▸ **TASK DETAILS**: Return, in their exact form, the lines that lie between the start of the data below and the line containing "Path.is_prefix BACKUP_DIR_NORMALIZED P", with both ends included.

==== EXTRACTED MATERIAL

(** The steps of a [backup_folder_create] call that succeeds without
    trimming: what it leaves at the backup folder, at the descriptor and
    at the source. *)
Lemma folder_create_steps (w w1 : World) (P : Path.t)
    (include_pattern exclude_pattern ctx : option string) (m : BackupMetadata) (k : Z)
    (src : FS.node) :
  let T := generateTimestamp (clock w (clock_reads w)) in
  let backupFolderPath :=
    Path.join (getBackupDir BACKUP_DIR_NORMALIZED P) [getBackupFolderName P T] in
  Path.is_prefix BACKUP_DIR_NORMALIZED P = false ->
  Path.is_prefix P BACKUP_DIR_NORMALIZED = false ->
  FS.lookup (fs w) P = Some src ->
  FS.distinct_names src = true ->
  FS.lookup (fs w) backupFolderPath = None ->
  Call (backup_folder_create (Some P) include_pattern exclude_pattern ctx) w
  = (JsonResponse (Created m k), w1) ->
  k < MAX_VERSIONS ->
  original_path m = P /\ timestamp m = T /\ backup_path m = backupFolderPath
  /\ FS.lookup (fs w1) backupFolderPath
     = Some (prune minimatch include_pattern exclude_pattern src)
  /\ FS.lookup (fs w1) P = Some src
  /\ (exists items, src = FS.Dir items)
  /\ FS.readFile (fs w1) (Path.add_suffix backupFolderPath ".meta.json")
     = Some (JSON.stringify m).
Proof.
  intros T B Hap1 Hap2 Hsrc Hd Hnew H Hk.
  assert (EB0 : B = BACKUP_DIR_NORMALIZED ++ (Path.dirname P ++ [getBackupFolderName P T])).
  { unfold B, getBackupDir, relativeDir, Path.join, Path.normalize.
    rewrite <- app_assoc. reflexivity. }
  assert (ED0 : Path.add_suffix B ".meta.json"
                = BACKUP_DIR_NORMALIZED
                  ++ (Path.dirname P ++ [getBackupFolderName P T +:+ ".meta.json"])).
  { unfold B, getBackupDir, relativeDir, Path.join, Path.normalize.
    rewrite add_suffix_snoc, <- app_assoc. reflexivity. }
  destruct (apart_below BACKUP_DIR_NORMALIZED P B Hap1 Hap2) as [Hout HBP];
    [rewrite EB0; apply is_prefix_app|].
  destruct (apart_below BACKUP_DIR_NORMALIZED P (Path.add_suffix B ".meta.json") Hap1 Hap2)
    as [HPD HDP]; [rewrite ED0; apply is_prefix_app|].
  pose proof (live_registered "backup_folder_create" w) as Hlive.
  unfold CallTool in H. rewrite createOperation_eq in H.
  cbn [tool_name id new_operation] in H.
  set (w0 := registered "backup_folder_create" w) in *.
  match type of H with
  | match ?run with _ => _ end = _ =>
      assert (E : run = (Return (JsonResponse (Created m k)), w1))
        by (destruct run as [[r|e] w2]; [congruence | discriminate])
  end.
  clear H. unfold handle_backup_folder_create in E. cbn [is_some or_else] in E.
  unfold Path.normalize in E.
  rewrite (bind_return _ _ w0 tt w0) in E by reflexivity.
  apply bind_inv in E as ([] & w0' & Hv & E).
  assert (Hdir : (exists items, src = FS.Dir items) /\ w0' = w0).
  { unfold validateFolderExists, FS.isDirectory in Hv. change (fs w0) with (fs w) in Hv.
    rewrite Hsrc in Hv. destruct src as [?|items]; [discriminate|].
    injection Hv as <-. eauto. }
  destruct Hdir as [[items Hitems] ->]. clear Hv.
  apply bind_inv in E as (T' & wa & Hts & E).
  unfold generateTimestamp_now, bind, new_Date, ret in Hts.
  injection Hts as HT' Hwa.
  change (generateTimestamp (clock w (clock_reads w))) with T in HT'. subst T'.
  fold B in E.
  assert (HTd : is_digit_end T = true) by apply generateTimestamp_digit_end.
  assert (EB : B = getBackupDir BACKUP_DIR_NORMALIZED P ++ [getBackupFolderName P T])
    by reflexivity.
  apply bind_inv in E as ([] & wb & Hmk & E).
  unfold ensureBackupDirectoryExists, fs_update in Hmk.
  destruct (FS.mkdir_p (fs wa) _) as [f1|] eqn:Emk; [|discriminate].
  injection Hmk as Hwb.
  assert (Emk' : FS.mkdir_p (fs w) (getBackupDir BACKUP_DIR_NORMALIZED P) = Some f1)
    by (subst wa; exact Emk).
  assert (HPd : Path.is_prefix P (getBackupDir BACKUP_DIR_NORMALIZED P) = false).
  { destruct (Path.is_prefix P (getBackupDir BACKUP_DIR_NORMALIZED P)) eqn:Ep;
      [|reflexivity].
    rewrite <- Hout. symmetry. rewrite EB.
    exact (is_prefix_trans _ _ _ Ep (is_prefix_app _ _)). }
  assert (L1P : FS.lookup f1 P = Some src)
    by (rewrite (lookup_mkdir_p_off _ _ _ P Emk' HPd); exact Hsrc).
  assert (L1B : FS.lookup f1 B = None).
  { rewrite (lookup_mkdir_p_off _ _ _ B Emk'); [exact Hnew|].
    rewrite EB. apply longer_is_no_prefix. }
  rewrite (bind_return _ _ wb tt wb) in E by reflexivity.
  rewrite checkpoint_pass in E by (subst wb wa; exact Hlive).
  apply bind_inv in E as ([] & wc & Hcp & E).
  unfold copyFolderContents in Hcp.
  apply bind_inv in Hcp as ([] & wb' & Hmk2 & Hcp).
  unfold fs_update in Hmk2.
  destruct (FS.mkdir_p (fs wb) B) as [f1'|] eqn:Emk2; [|discriminate].
  injection Hmk2 as Hwb'.
  assert (Emk2' : FS.mkdir_p f1 B = Some f1') by (subst wb; exact Emk2).
  pose proof (mkdir_p_fresh _ _ _ L1B Emk2') as Hfresh.
  unfold copyFolderRecursive in Hcp.
  assert (L1P' : FS.lookup (fs wb') P = Some src).
  { subst wb'. cbn [fs with_fs].
    rewrite (lookup_mkdir_p_off _ _ _ P Emk2' Hout). exact L1P. }
  rewrite L1P' in Hcp.
  destruct (copyTree_graft minimatch include_pattern exclude_pattern src Hd items Hitems
              P B wb' f1')
    as (f2 & Hrun & Hgraft).
  { right. subst wb'. exact Hfresh. }
  { subst wb'. cbn [fs with_fs]. exact (graft_same _ _ _ Hfresh). }
  rewrite Hrun in Hcp. injection Hcp as Hwc.
  assert (L2B : FS.lookup f2 B = Some (prune minimatch include_pattern exclude_pattern src))
    by exact (lookup_graft _ _ _ _ Hgraft).
  assert (L2P : FS.lookup f2 P = Some src).
  { subst wb'. cbn [fs with_fs] in *.
    rewrite (lookup_graft_apart _ _ _ _ P Hgraft Hout HBP).
    rewrite (lookup_mkdir_p_off _ _ _ P Emk2' Hout). exact L1P. }
  rewrite (bind_return _ _ wc tt wc) in E by reflexivity.
  rewrite checkpoint_pass in E by (subst wc wb' wb wa; exact Hlive).
  apply bind_inv in E as (m0 & wd & Hmeta & E).
  unfold createBackupMetadata, bind, new_Date, ret in Hmeta.
  injection Hmeta as Hm0 Hwd.
  apply bind_inv in E as ([] & we & Hsave & E).
  unfold saveBackupMetadata, fs_update in Hsave.
  destruct (FS.writeFile (fs wd) _ _) as [f3|] eqn:EwD; [|discriminate].
  injection Hsave as Hwe.
  rewrite (bind_return _ _ we tt we) in E by reflexivity.
  apply bind_inv in E as (k' & wf & Hcl & E).
  rewrite (bind_return _ _ wf tt wf) in E by reflexivity.
  unfold ret, formatJsonResponse in E. injection E as Em Ek Ew.
  subst k'. pose proof (cleanupOldBackups_untrimmed _ _ _ _ _ _ _ Hcl Hk) as Hwf.
  subst m0. rewrite <- Em. cbn [original_path timestamp backup_path].
  split; [reflexivity|]. split; [reflexivity|]. split; [reflexivity|].
  rewrite Em. rewrite Em in EwD.
  subst w1 wf we wd wc. cbn [fs with_fs] in *.
  assert (ED : Path.add_suffix B ".meta.json"
               = getBackupDir BACKUP_DIR_NORMALIZED P
                 ++ [getBackupFolderName P T +:+ ".meta.json"])
    by (rewrite EB; apply add_suffix_snoc).
  assert (Hne : getBackupFolderName P T <> getBackupFolderName P T +:+ ".meta.json").
  { intros Heq.
    assert (D1 : is_digit_end (getBackupFolderName P T) = true)
      by (unfold getBackupFolderName; do 2 apply is_digit_end_append; exact HTd).
    apply digit_end_not_meta in D1. rewrite Heq, endsWith_append in D1. discriminate D1. }
  split; [|split; [|split]].
  - rewrite (lookup_writeFile_apart _ _ _ _ B EwD); [exact L2B | |].
    + rewrite ED, EB. apply siblings_apart. exact Hne.
    + rewrite ED, EB. apply siblings_apart. congruence.
  - rewrite (lookup_writeFile_apart _ _ _ _ P EwD HPD HDP). exact L2P.
  - eauto.
  - exact (readFile_writeFile_same _ _ _ _ EwD).
Qed.
(** [enumerate(l)]. *)
Fixpoint enumerate_from {A} (n : nat) (l : list A) : list (nat * A) :=
  match l with
  | [] => []
  | x :: l' => (n, x) :: enumerate_from (S n) l'
  end.

Definition enumerate {A} (l : list A) : list (nat * A) := enumerate_from 0 l.

(** ['{}'.format(n)] for a non-negative integer. *)
Definition format_nat (n : nat) : str :=
  s2l (NilZero.string_of_uint (Nat.to_uint n)).

(** [int(s)] in base ten: blanks around the number are dropped, one sign
    is allowed, and single underscores may separate digits.  The blanks
    [int] drops are the ASCII whitespace (tab to carriage return, and the
    space) and, a character being a code point below 256, U+0085 and
    U+00A0; the separators U+001C to U+001F are not among them. *)
Definition is_space (c : ascii) : bool :=
  let n := nat_of_ascii c in
  ((9 <=? n) && (n <=? 13)) || (n =? 32) || (n =? 133) || (n =? 160).

Fixpoint lstrip (s : str) : str :=
  match s with
  | [] => []
  | c :: r => if is_space c then lstrip r else s
  end.

Definition strip (s : str) : str := rev (lstrip (rev (lstrip s))).

Definition digit_val (c : ascii) : option Z :=
  let n := nat_of_ascii c in
  if (48 <=? n) && (n <=? 57) then Some (Z.of_nat (n - 48)) else None.

Fixpoint digits (acc : Z) (prev_digit : bool) (s : str) : option Z :=
  match s with
  | [] => if prev_digit then Some acc else None
  | c :: r =>
      if Ascii.eqb c "_" then
        if prev_digit then digits acc false r else None
      else
        match digit_val c with
        | Some d => digits (10 * acc + d) true r
        | None => None
        end
  end.

Definition int (s : str) : result Z :=
  let body :=
    match strip s with
    | "-" :: r => option_map Z.opp (digits 0 false r)
    | "+" :: r => digits 0 false r
    | r => digits 0 false r
    end in
  match body with
  | Some z => Ok z
  | None => Raise ValueError
  end.

End Py.

(** ** Colours, tags, documents and the plugin's state *)

(** [Gdk.RGBA(red, green, blue, alpha)]; the channel values the plugin uses
    are all dyadic, so they are exact as rationals. *)
Record RGBA : Type := { red : Q; green : Q; blue : Q; alpha : Q }.

(** A text tag.  Python compares and hashes tags by identity: [tag_id] is
    the identity of the object, distinct for every tag that is created. *)
Record tag : Type := {
  tag_id : nat;
  tag_name : str;
  background_rgba : RGBA
}.

Definition tag_eqb (a b : tag) : bool := Nat.eqb (tag_id a) (tag_id b).

(** The dictionary [lint_parse] stores for one message. *)
Record status : Type := { line : str; column : str; message : str }.

(** The document as the plugin sees it: its location ([None] while the
    document has none, [Some None] for a location without a local path),
    its text, the tag table of its buffer and the ranges tags are applied
    to. *)
Record document : Type := {
  doc_location : option (option str);
  doc_text : str;
  tag_table : list tag;
  applied : list (tag * (nat * nat))
}.

(** [document.get_location().get_path()], when the document has a location
    and the location has a path. *)
Definition doc_path (d : document) : option str :=
  match doc_location d with
  | Some (Some filename) => Some filename
  | _ => None
  end.

(** Everything a run can change: [self.lint_messages] (a dictionary keyed
    by tag, in insertion order), the document, what was printed to
    [sys.stderr], and the identity of the next object to be created. *)
Record world : Type := {
  lint_messages : list (tag * status);
  doc : document;
  stderr : list str;
  next_id : nat
}.

Definition M (A : Type) : Type := world -> result A * world.

Definition ret {A} (a : A) : M A := fun w => (Ok a, w).

Definition raise {A} (e : exn) : M A := fun w => (Raise e, w).

Definition bind {A B} (m : M A) (f : A -> M B) : M B :=
  fun w =>
    match m w with
    | (Ok a, w') => f a w'
    | (Raise e, w') => (Raise e, w')
    | (Hang, w') => (Hang, w')
    end.

Definition lift {A} (r : result A) : M A := fun w => (r, w).

Notation "x <- m ;; k" := (bind m (fun x => k))
  (at level 61, m at next level, right associativity).
Notation "m ;;; k" := (bind m (fun _ => k))
  (at level 61, right associativity).

Definition set_messages (l : list (tag * status)) (w : world) : world :=
  {| lint_messages := l; doc := doc w; stderr := stderr w; next_id := next_id w |}.

Definition set_doc (d : document) (w : world) : world :=
  {| lint_messages := lint_messages w; doc := d; stderr := stderr w;
     next_id := next_id w |}.

(** ** The colour table of [__init__] *)

Local Open Scope Q_scope.

Definition color_F : RGBA := {| red := 1; green := 0; blue := 0; alpha := 1 # 4 |}.
Definition color_E : RGBA := {| red := 1; green := 1 # 2; blue := 1 # 2; alpha := 1 # 4 |}.
Definition color_W : RGBA := {| red := 1; green := 1; blue := 1 # 2; alpha := 1 # 4 |}.
Definition color_R : RGBA := {| red := 1 # 2; green := 1; blue := 1 # 2; alpha := 1 # 4 |}.
Definition color_C : RGBA := {| red := 1 # 2; green := 1 # 2; blue := 1; alpha := 1 # 4 |}.
Definition color_O : RGBA := {| red := 0; green := 0; blue := 0; alpha := 1 # 2 |}.

Local Close Scope Q_scope.
Local Open Scope nat_scope.

(** [self.lint_color], keyed by the one-character strings 'F', 'E', 'W',
    'R', 'C' and 'O'. *)
Definition lint_color : list (ascii * RGBA) :=
  [("F", color_F); ("E", color_E); ("W", color_W);
   ("R", color_R); ("C", color_C); ("O", color_O)].

Fixpoint dict_get {V} (k : ascii) (d : list (ascii * V)) : option V :=
  match d with
  | [] => None
  | (k', v) :: d' => if Ascii.eqb k k' then Some v else dict_get k d'
  end.

(** [self.word_end_exceptions]. *)
Definition word_end_exceptions : list str := [["-"]; ["_"]].

(** The three branches of the test on the message type in [lint_parse]:
    the character is a key of [lint_color], it is 'I', or anything else. *)
Inductive color_choice : Type :=
| Recognized (c : RGBA)
| Ignored
| Fallback (c : RGBA).

Definition choose_color (c : ascii) : result color_choice :=
  match dict_get c lint_color with
  | Some color => Ok (Recognized color)
  | None =>
      if Ascii.eqb c "I" then Ok Ignored
      else match dict_get "O" lint_color with
           | Some color => Ok (Fallback color)
           | None => Raise KeyError
           end
  end.

(** What the rest of [lint_parse] sees of the choice: the colour of the tag
    to create, or nothing for a message that is dropped. *)
Definition chosen (ch : color_choice) : option RGBA :=
  match ch with
  | Recognized c => Some c
  | Ignored => None
  | Fallback c => Some c
  end.

(** ** The tag table and the highlights of the document's buffer

    The calls the plugin makes on the buffer, as the toolkit documents
    them: removing a tag from the table also removes it from the text; a
    tag is added to the table only when no tag of the table has its name;
    a tag that is not in the table of the buffer cannot be applied. *)
Module Gtk.

Definition in_table (t : tag) (d : document) : bool :=
  existsb (tag_eqb t) (tag_table d).

Definition name_in_table (name : str) (d : document) : bool :=
  existsb (fun u => Py.str_eqb name (tag_name u)) (tag_table d).

(** [document.get_tag_table().remove(tag)].  A tag that is not in the
    table is on no range of the text, and nothing changes for it. *)
Definition remove (t : tag) (d : document) : document :=
  {| doc_location := doc_location d;
     doc_text := doc_text d;
     tag_table := filter (fun u => negb (tag_eqb t u)) (tag_table d);
     applied := filter (fun a => negb (tag_eqb t (fst a))) (applied d) |}.

(** [document.get_tag_table().add(tag)]. *)
Definition add (t : tag) (d : document) : document :=
  if name_in_table (tag_name t) d then d
  else
    {| doc_location := doc_location d;
       doc_text := doc_text d;
       tag_table := tag_table d ++ [t];
       applied := applied d |}.

(** [document.apply_tag(tag, start_iter, end_iter)], the iterators given
    by their offsets. *)
Definition apply_tag (t : tag) (start_offset end_offset : nat)
                     (d : document) : document :=
  if in_table t d then
    {| doc_location := doc_location d;
       doc_text := doc_text d;
       tag_table := tag_table d;
       applied := applied d ++ [(t, (start_offset, end_offset))] |}
  else d.

End Gtk.

(** [document.create_tag(name, background_rgba=color)]: a new tag object,
    added to the table of the document, and returned in any case. *)
Definition create_tag (name : str) (color : RGBA) : M tag :=
  fun w =>
    let t := {| tag_id := next_id w; tag_name := name;
                background_rgba := color |} in
    (Ok t,
     {| lint_messages := lint_messages w;
        doc := Gtk.add t (doc w);
        stderr := stderr w;
        next_id := S (next_id w) |}).

(** [d[tag] = v] on a dictionary keyed by tag. *)
Fixpoint dict_set (t : tag) (v : status) (d : list (tag * status))
  : list (tag * status) :=
  match d with
  | [] => [(t, v)]
  | (t', v') :: d' =>
      if tag_eqb t t' then (t', v) :: d' else (t', v') :: dict_set t v d'
  end.

Definition messages_setitem (t : tag) (v : status) : M unit :=
  fun w => (Ok tt, set_messages (dict_set t v (lint_messages w)) w).

Definition messages_clear : M unit :=
  fun w => (Ok tt, set_messages [] w).

(** ** [lint_parse] *)

(** One turn of the loop of [lint_parse] on line number [n] of pylint's
    output; the result is the value of [after_header] for the next turn.
    A line is never [None], and [message is ''] holds of every empty
    line, the empty string being one object. *)
Definition lint_parse_line (after_header : bool) (n : nat) (message : str)
  : M bool :=
  if negb after_header then
    c <- lift (Py.index message 0) ;;
    if Ascii.eqb "*" c && Py.contains (s2l "***") message
    then ret true
    else ret false
  else
    match message with
    | [] => ret true
    | _ :: _ =>
        c <- lift (Py.index message 0) ;;
        if Py.contains [c] Py.whitespace then ret true
        else
          match Py.split ":" message with
          | [line; column; status_txt] =>
              c1 <- lift (Py.index status_txt 1) ;;
              ch <- lift (choose_color c1) ;;
              match chosen ch with
              | None => ret true
              | Some color =>
                  t <- create_tag (s2l "pylint-" ++ Py.format_nat n) color ;;
                  messages_setitem t {| line := line; column := column;
                                        message := status_txt |} ;;;
                  ret true
              end
          | _ => raise ValueError
          end
    end.

Fixpoint lint_parse_loop (after_header : bool) (items : list (nat * str))
  : M bool :=
  match items with
  | [] => ret after_header
  | (n, message) :: rest =>
      ah <- lint_parse_line after_header n message ;;
      lint_parse_loop ah rest
  end.

Definition lint_parse (messages : str) : M unit :=
  messages_clear ;;;
  lint_parse_loop false (Py.enumerate (Py.split "010" messages)) ;;;
  ret tt.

========

▸ **TASK OUTPUT**:
(** The steps of a [backup_folder_create] call that succeeds without
    trimming: what it leaves at the backup folder, at the descriptor and
    at the source. *)
Lemma folder_create_steps (w w1 : World) (P : Path.t)
    (include_pattern exclude_pattern ctx : option string) (m : BackupMetadata) (k : Z)
    (src : FS.node) :
  let T := generateTimestamp (clock w (clock_reads w)) in
  let backupFolderPath :=
    Path.join (getBackupDir BACKUP_DIR_NORMALIZED P) [getBackupFolderName P T] in
  Path.is_prefix BACKUP_DIR_NORMALIZED P = false ->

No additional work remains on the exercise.